Ein Nachruf von Fritz Vorholz

Als langjähriger Freund und einer der ersten, der über die «Schönauer Stromrebellen» berichtete, erinnert Fritz Vorholz an Michael Sladek.

Es ist nicht so, dass Michael Sladek schon immer Rebell werden wollte. Eigentlich wollte er Theologie studieren, Priester werden. Ihn faszinierten Mönche. In einem Kloster gregorianischen Gesängen zu lauschen, das tat er leidenschaftlich gern, bis zuletzt. Priester wurde er dennoch nicht. Stattdessen heiratete er, Kontrastprogramm, seine Schulfreundin Ursula, wurde Landarzt in Schönau und Vater von fünf Kindern.
 
Wahrscheinlich wäre er nie über die Grenzen des Schwarzwaldstädtchens hinaus bekannt geworden, wäre es am 26. April 1986 nicht zu der Reaktorkatastrophe im fernen Tschernobyl gekommen. Die radioaktive Wolke bewegte sich Richtung Westen, auch auf den Schwarzwald zu, viele fürchteten um die Gesundheit ihrer Kinder. Spielen im Sandkasten wurde für die Kleinen zum Tabu, auch für die kleinen Sladeks, selbst die Berührung mit Gras galt es so gut wie möglich zu vermeiden. Das gab es noch nie, das sollte sich nie wiederholen. Doch anders als anderswo blieb es in Schönau nicht beim Aufgeregtsein, es formierte sich eine Handvoll Bürgerinnen und Bürger um die Sladeks zu einer Gruppe namens «Eltern für atomfreie Zukunft» (EfaZ). Das war der Beginn einer Geschichte, die von Mut und Tatkraft handelt – und die Michael zu einer Autorität werden ließ, die Strahlkraft bis in ferne Kontinente entfalten sollte. Später sollten sie bis aus Japan nach Schönau kommen, um von den Erfahrungen der Schwarzwälder zu lernen.

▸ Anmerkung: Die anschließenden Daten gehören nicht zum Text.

(* ===== verification/Prelude.v ===== *)
(** * IncluiMap: a verification development of the Django application

    IncluiMap ([src/]) is a Django application for reporting the
    accessibility of places in the commune of Maipú.  Its parts, and how
    they interact:
    - the models ([src/core/models.py]): [Place], whose [save] runs
      [full_clean] and whose [clean] rejects coordinates outside a
      bounding box; [Report] on a place by a user; [Comment] on a report;
      [Profile], one per user, created by a [post_save] receiver on
      [User], with the user's favourite places; [Notification], created by
      a [post_save] receiver on [Report] for every user who favourited the
      report's place, with an e-mail sent on a best-effort basis;
    - the forms ([src/core/forms.py]): [ReportForm] with [clean_photo],
      [clean_tags] and the tag parsing of [__init__]; the account forms;
    - the views ([src/core/views.py]): report creation, edition and
      deletion (author only), the favourite toggle, the report page with
      its comments, the notification page that marks notifications read,
      the JSON place search [places_api] and the statistics dashboard;
    - template tags, URL configuration and admin registration
      ([src/core/admin.py]).

    A request is modelled as a function from the database (and the acting
    user, the method and the parameters) to an [Http.Outcome]: the
    response, the flash messages and the new database.  The database
    [Models.DB] is a record of tables; a table is a [gmap] from primary
    keys to rows with the next key of its autoincrement sequence.  Texts
    are lists of Unicode code points.

    Files, in dependency order:
    - Prelude.v (this file): imports, hint databases, the validation
      error codes, tactics and generic list lemmas.
    - Text.v: the Python [str] operations ([strip], [split], [join],
      [lower], [startswith], [in]) on code-point lists.
    - Geofence.v: [Decimal] (Python decimals as their [as_tuple()]),
      Django's [DecimalValidator], [Place.clean], [Place.clean_fields],
      [Place.full_clean].  Theorems: [full_clean] accepts exactly the
      valid places, an out-of-box point is reported on both fields,
      an accepted coordinate is below 1000 with six decimals at most.
    - Models.v: the tables, the rows of each model ([Profile], [Report],
      [Notification], [Comment], in Modules), [place_save],
      [create_user]/[save_user] with the profile receiver, the cascading
      [delete_report] and [delete_place], and the integrity invariant
      [wf] (keys below the sequence, one profile per user, foreign keys,
      valid places).  Theorems: the cascades of [delete_place] and
      [delete_user].
    - Http.v: methods, flash messages, redirect targets, responses
      (with the 500 of an uncaught exception, the [JsonResponse] of the
      API, and [Delegated] for the views of Django's own), outcomes.
    - Routing.v: [urlpatterns] of [src/config/urls.py] as data, with
      Django's [resolve] (first matching pattern) and [reverse] and the
      [int] and [str] path converters.  Theorems: [reverse] then
      [resolve] gives the name and arguments back; no path matches two
      patterns, so the first match is the only one; every resolved path
      has a canonical form; every [redirect(...)] target of the views
      leads back to its route.
    - Favorites.v: [toggle_favorite_place].  Theorems: it flips the
      membership, twice is the identity, a double submission
      leaves one toggle's state, the error paths change nothing, and the
      open redirect through [next].
    - Notify.v: the [post_save] fan-out [create_favorite_place_notifications],
      with the mail transport as the class [MailTransport] (every theorem
      holds for every transport).  Theorems: one notification per
      favouriting non-author user, the new rows, independence from
      mail failures.
    - Forms.v: [ReportForm].  Theorems: what a valid form guarantees, the
      round trip between [clean_tags] and the tag parsing of [__init__].
    - Reports.v: [report_view], [report_edit_view], [report_delete_view].
      Theorems: a valid POST stores the report, non-authors get 404,
      edits never fan out, deletion cascades, an edited report with a
      stored photo can never be saved again, a missing rating is refused.
    - Contact.v: [contact_view], with [send_mail] through the
      [MailTransport] class.  Theorems: a complete POST sends exactly
      one mail composed from the fields, or changes nothing when
      sending raises; a type with a line break can never be mailed
      ([BadHeaderError]); the body determines the submission.
    - Listing.v: the pages that list: [map_view], [about_view],
      [places_view], [favorites_view], [reports_view] and
      [my_reports_view] with their orders, slices and date filters
      ([DateField.to_python] on the parameters).  Theorems: the user's
      report page lists what it should, an invalid date gives a server
      error, the favourites page lists exactly the favourites by name,
      the places page only reads.
    - Comments.v: [report_detail].  Theorems: one comment per non-blank
      POST, blank comments refused, the ordered comment list,
      comments above 1000 characters stored.
    - Inbox.v: [notifications_view].  Theorems: all of the user's
      notifications marked read and nothing else changed, the page
      is evaluated after the update, idempotence.
    - Stats.v: [places_api] and [dashboard_view].  Theorems: the API
      lists exactly the matching places with count and mean, sorted; the
      example of spec section 8; the per-tag groups and their counts; the
      per-place statistics; the unstripped tag pieces; every mean of
      ratings within [lo, hi] lies within [lo, hi].
    - Templatetags.v: [star_row] with Python's [int()] on the values the
      templates pass, [split_tags], [active].  Theorems: [star_row]
      draws exactly [max_stars] stars, [split_tags] reads back what
      [clean_tags] stored.
    - Accounts.v: [SignupForm] (with [str.title] on the letters its
      validator admits), [UserForm], [signup_view], [profile_view];
      Django's own e-mail, username and password validators are Section
      variables.  Theorems: a valid signup creates one normalised
      account and keeps e-mail addresses unique; the profile page lets a
      user take another account's address.
    - System.v: the application as a transition system: [step] relates
      two databases when a route of [src/config/urls.py] (or the admin's
      place saves and place and user deletions) takes the first to the
      second: a signup or a contact message from anyone, and the other
      writing views as a logged-in user sends them (their anonymous
      requests change nothing), and
      [reachable] is reachability from the empty database.  Theorem, by
      rule induction: every reachable database satisfies [wf], its
      reports are rated 1 to 5, its comments are non-empty and stripped,
      and no notification goes to the author of its report; composed
      with Stats.v, every average the API and the dashboard show lies
      between 1 and 5.  Liveness: from every reachable database, deleting
      the users one at a time reaches one with no users, profiles,
      reports, comments or notifications.  The admin's edits of reports
      bypass [ReportForm] and are not steps.
    - Schema.v: the typing of the stored rows against the column
      declarations of models.py.  Theorem: on every reachable database
      each place passes [full_clean] and each report has tags within
      [max_length=255], a rating within [PositiveSmallIntegerField]
      and a valid place; the comments' [max_length=1000] is not among
      them, since no code path checks it.
    - Dispatch.v: the request handler: [call_view] binds each pattern of
      urls.py to its view, [handle] resolves the path and calls it (404
      otherwise; the admin and auth views of Django answer [Delegated]),
      and [follow] is a browser following redirects with [GET]s, with a
      fuel of redirects.  Theorems: every request's redirects end within
      two [GET]s (and two are needed); every request of an anonymous
      visitor or an existing user is a [System.step] or changes nothing,
      so every database a sequence of such requests passes through is
      reachable, satisfies [System.inv] and is typed ([run_states]).
    - Admin.v: the change lists of [admin.py]'s [PlaceAdmin] and
      [ReportAdmin]: [search_fields] through Django's
      [get_search_results] (SQLite's [LIKE]), the [rating] filter with
      its [int()] conversion and the redirect to [?e=1], the ordering
      with its [-pk] tie-break.  Theorem: the report change list holds
      exactly the matching reports, each once, newest first; a report is
      found by its place's name in any ASCII case.
    - Display.v: the [__str__] methods of models.py, which the admin
      shows for each row and for the foreign keys of [list_display];
      a missing row ([DoesNotExist]) is [None].  Theorem: on a
      consistent database every profile, report, notification and
      comment can be shown.
    - Interleave.v: report creation as Django runs it, each [INSERT]
      committed on its own: the database after the report's [INSERT]
      and after each notification, and another request run between two
      of them.  Theorems: with a request that writes nothing the split
      run is the atomic [report_create]; every intermediate database is
      consistent, holds the report and has notified a prefix of the
      recipients; a recipient whose notification page runs after the
      report's [INSERT] and before their notification sees nothing
      about it (against spec section 5) and still gets it, unread.
    - Refinement.v: the favourites relation against an abstract state
      machine (spec section 4.5): each step of [System.step] is one
      abstract step (a new user, one place flipped by its user, a place or
      a user forgotten, or nothing), so the favourites of every reachable
      database are reached by the abstract machine.

    Bounds and modelling choices.  [Text.lower] is Python's [str.lower]
    on ASCII and Latin-1 letters only, which covers the literals the code
    compares, and [Accounts.title] is [str.title] on the alphabet of the
    [only_letters_spaces] validator, which every name it is applied to
    has passed; [Templatetags.py_int], the path converters of Routing.v
    and the date pattern of Listing.v read ASCII digits only.  The
    settings module is not part of the sources: what depends on it
    ([CONTACT_EMAIL], the time zone of [__date], the Python version's
    [date.fromisoformat]) is a variable of the Section that uses it, and
    the theorems hold for every value.
    Coordinates are compared exactly as rationals where Python
    converts them to [float]: every bound and every accepted coordinate
    has at most six decimals and magnitude below 1000, and on such
    values the two comparisons agree (the doubles nearest to two such
    decimals are ordered as the decimals are).  Timestamps are the
    request time [now], a natural number, passed to each view.  Means are
    exact rationals.  Orderings that the database leaves unspecified
    (ties of [ORDER BY], the iteration order of a queryset without
    [order_by]) are fixed by the model, and no theorem depends on them:
    the fan-out theorems count notifications per user, which the order of
    the loop does not change, and the sorted lists are characterised up
    to ties.  No definition of the code needs fuel:
    every loop of the code is over a finite queryset and is a [foldl] or
    [map] over a list.  The one fuel of the development is the number
    of redirects [Dispatch.follow] may follow; two suffice for every
    request, and [redirects_terminate] proves it.

    Not modelled: template rendering; the decoding of an uploaded image
    by Pillow ([ProfileForm]'s avatar is taken as valid); Django's
    authentication views (login, logout, password reset), whose routes
    Routing.v resolves but whose code is Django's; the [static()] route
    of [DEBUG]; [admin.py]'s [list_display], which only picks the
    columns of a rendered page (the [__str__] it shows for a foreign
    key is Display.v's), the admin's pagination and its quoted
    search phrases (the admin's writes are the place saves and the
    place and user deletions of System.v; its edits of reports, which
    bypass [ReportForm], are not steps). *)

From Stdlib Require Export NArith ZArith Lia.
From stdpp Require Export base list gmap sets strings sorting.
From stdpp Require Export fin_maps.

Declare Scope incluimap_scope.
Delimit Scope incluimap_scope with im.
(** [urlpatterns], in the order of the file. *)
Definition urlpatterns : list URLPattern := [
  mkPattern [seg "admin"; PRest] U_admin;
  mkPattern [END] U_home;
  mkPattern [seg "lugares"; END] U_places;
  mkPattern [seg "reportar"; END] U_report;
  mkPattern [seg "reportes"; END] U_reports;
  mkPattern [seg "reportes"; seg "mios"; END] U_my_reports;
  mkPattern [seg "reportes"; PInt; END] U_report_detail;
  mkPattern [seg "reportes"; PInt; seg "editar"; END] U_report_edit;
  mkPattern [seg "reportes"; PInt; seg "eliminar"; END] U_report_delete;
  mkPattern [seg "acerca"; END] U_about;
  mkPattern [seg "contacto"; END] U_contact;
  mkPattern [seg "favoritos"; END] U_favorites;
  mkPattern [seg "lugares"; PInt; seg "favorito"; END] U_toggle_favorite_place;
  mkPattern [seg "perfil"; END] U_profile;
  mkPattern [seg "notificaciones"; END] U_notifications;
  mkPattern [seg "dashboard"; END] U_dashboard;
  mkPattern [seg "accounts"; seg "login"; END] U_login;
  mkPattern [seg "accounts"; seg "logout"; END] U_logout;
  mkPattern [seg "accounts"; seg "signup"; END] U_signup;
  mkPattern [seg "accounts"; seg "password_reset"; END] U_password_reset;
  mkPattern [seg "accounts"; seg "password_reset"; seg "done"; END] U_password_reset_done;
  mkPattern [seg "accounts"; seg "reset"; PStr; PStr; END] U_password_reset_confirm;
  mkPattern [seg "accounts"; seg "reset"; seg "done"; END] U_password_reset_complete;
  mkPattern [seg "api"; seg "places"; END] U_places_api
].
Lemma report_create_new_rows_witness :
  wf demo_fav_db ∧ Table.rows (places demo_fav_db) !! 1 = Some demo_place ∧
  let id := (@report_create reject_all 0 demo_report demo_fav_db).1 in
  let db' := (@report_create reject_all 0 demo_report demo_fav_db).2 in
  Table.rows (reports demo_fav_db) !! id = None ∧ Table.rows (reports db') !! id = Some demo_report ∧
  (∀ k n, Table.rows (notifications demo_fav_db) !! k = Some n → Table.rows (notifications db') !! k = Some n) ∧
  (∀ k n, Table.rows (notifications db') !! k = Some n → Table.rows (notifications demo_fav_db) !! k = None →
     Notification.user n ∈ notified_users 1 1 demo_fav_db ∧
     Notification.place n = Some 1 ∧ Notification.report n = Some id ∧
     Notification.is_read n = false ∧
     Notification.message n = notification_message (Place.name demo_place) (Report.description demo_report)).
Proof.
  pose proof demo_fav_db_wf as Hwf.
  split_and!; [exact Hwf|vm_compute; reflexivity|].
  apply (@report_create_new_rows reject_all 0 demo_report demo_fav_db demo_place Hwf).
  vm_compute. reflexivity.
Defined.

(** The scenario of [NotificationModelTest]: user 2 gets exactly one
    notification, the author none. *)
Example report_create_test_scenario :
  let db' := (@report_create accept_all 0 demo_report demo_fav_db).2 in
  (@report_create accept_all 0 demo_report demo_fav_db).1 = 1 ∧
  notifications_for 2 1 db' = 1 ∧ notifications_for 1 1 db' = 0 ∧
  size (Table.rows (notifications db')) = 1.
Proof. split_and!; vm_compute; reflexivity. Qed.

(** ** The report operations keep the database consistent *)

Lemma wf_set_outbox f db : wf db → wf (set_outbox f db).
Proof. by intros []. Qed.

Lemma insert_report_wf r db :
  wf db → row_in (places db) (Report.place r) → row_in (users db) (Report.author r) →
  wf (set_reports (λ _, (Table.insert r (reports db)).2) db).
Proof.
  intros [Hus Hpl Hre Hco Hno Hprof Hfav Hval Hrfk Hcfk Hnfk] Hp Hu.
  split; simpl_db; eauto with incluimap.
  - intros k x. rewrite table_insert_lookup. case_decide; [intros [= <-]; done|eauto].
  - intros k c Hc. destruct (Hcfk k c Hc). eauto with incluimap.
  - intros k n Hn. destruct (Hnfk k n Hn) as (? & ? & Hr).
    split_and!; eauto with incluimap.
Qed.

Lemma record_notification_wf now p id msg db u :
  wf db → row_in (users db) u → row_in (places db) p → row_in (reports db) id →
  wf (record_notification now p id msg db u).
Proof.
  intros [] Hu Hp Hr. unfold record_notification. split; simpl_db; eauto with incluimap.
  intros k n. rewrite table_insert_lookup. case_decide; [intros [= <-]|eauto].
  split_and!; simpl; [done| |]; intros ? [= <-]; done.
Qed.

Section ReportWf.
  Context `{MailTransport}.

Lemma notify_one_wf now p id place msg db u :
    wf db → row_in (users db) u → row_in (places db) p → row_in (reports db) id →
    wf (notify_one now p id place msg db u).
  Proof.
    intros Hwf Hu Hp Hr. pose proof (record_notification_wf now p id msg db u Hwf Hu Hp Hr) as Hw.
    unfold notify_one, send_best_effort. repeat case_match; auto using wf_set_outbox.
  Qed.

Lemma fold_notify_wf now p id place msg db l :
    wf db → Forall (row_in (users db)) l → row_in (places db) p → row_in (reports db) id →
    wf (foldl (notify_one now p id place msg) db l).
  Proof.
    revert db. induction l as [|u l IH]; intros db Hwf Hl Hp Hr; simpl; [done|].
    apply Forall_cons in Hl as [Hu Hl].
    destruct (notify_one_tables now p id place msg db u) as (Hus & _ & Hpl & Hre & _).
    apply IH; rewrite ?Hus, ?Hpl, ?Hre; auto using notify_one_wf.
  Qed.

Lemma favorites_qs_users place author db :
    wf db → Forall (row_in (users db)) (favorites_qs place author db).
  Proof.
    intros Hwf. apply Forall_forall. intros u Hu. apply elem_of_favorites_qs in Hu.
    unfold notified_users in Hu. apply elem_of_dom in Hu as [prof Hprof].
    apply map_lookup_filter_Some in Hprof as [Hprof _].
    apply (wf_profiles _ Hwf). by exists prof.
  Qed.

  (** Creating a report on an existing place by an existing user keeps the
      database consistent. *)
Lemma report_create_wf now r db :
    wf db → row_in (places db) (Report.place r) → row_in (users db) (Report.author r) →
    wf (report_create now r db).2.
  Proof.
    intros Hwf Hp Hu. pose proof (insert_report_wf r db Hwf Hp Hu) as Hw1.
    unfold report_create, create_favorite_place_notifications. cbn [fst snd negb].
    case_match; [|done]. case_bool_decide; [done|].
    apply fold_notify_wf; [done| |done|].
    - apply (favorites_qs_users _ _ _ Hw1).
    - rewrite table_insert_key. exists r. simpl_db. rewrite table_insert_lookup. by rewrite decide_True.
  Qed.

  (** An update of a report runs the receiver with [created=False]: no
      notification and no mail, whichever place the report now names. *)
Lemma report_update_tables now k r db :
    notifications (report_update now k r db) = notifications db ∧
    outbox (report_update now k r db) = outbox db ∧
    reports (report_update now k r db) = Table.update k r (reports db).
  Proof. done. Qed.

End ReportWf.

Michael würde vermutlich vehement bestreiten, dass er der Zentralstern einer Bürgerbewegung war, der weit über Schönau hinaus strahlte. Das ehrt ihn. Er war es trotzdem – auch wenn er ohne seine Mitstreiter etwas weniger gestrahlt hätte.

Eine ganze Gemeinde in Bewegung bringen

Ich lernte Michael Sladek im Sommer 1991 kennen, damals als Redakteur bei der ZEIT. Irgendwo hatte ich aufgeschnappt, was sich da in dem 2.500-Seelen-Ort im Schwarzwald abspielte und anbahnte. Tatsächlich hatte inzwischen die Gruppe um Sladek einen fast tollkühnen Plan ausgeheckt: Sie wollte dem bisherigen Stromlieferanten das Stromnetz abkaufen und auf diese Weise eine Versorgung ohne Atomstrom organisieren: Energiesparen, Blockheizkraftwerke, Sonnen-, Wind- und kleine Wasserkraftwerke sollten Ökologie und Ökonomie in Einklang bringen – ein Gedanke, der zu jener Zeit allenfalls in Sonntagsreden auftauchte, wenn überhaupt. «Was können wir mehr erreichen, als solches Engagement vor Ort», sagte mir der CDU-Politiker Bernd Schmidbauer, damals Parlamentarischer Staatssekretär im Bundesumweltministerium, als ich ihn nach der Schönauer Initiative fragte.

Ich erlebte Michael Sladek, wie ich ihn in den kommenden Jahrzehnten fast immer erlebt habe: Mit schwarzer Hose, weißem Poloshirt, oft mit roter Strickjacke und immer mit Vollbart und leicht ungeordnetem Haupthaar. Ob er damals schon Clogs trug, weiß ich nicht mehr. Er hätte besser nie dieses locker sitzende Schuhwerk tragen sollen, das ihn irgendwann auf der Passhöhe des Stilfser Joch zum Stolpern brachte, was einen komplizierten Knochenbruch zur Folge hatte. 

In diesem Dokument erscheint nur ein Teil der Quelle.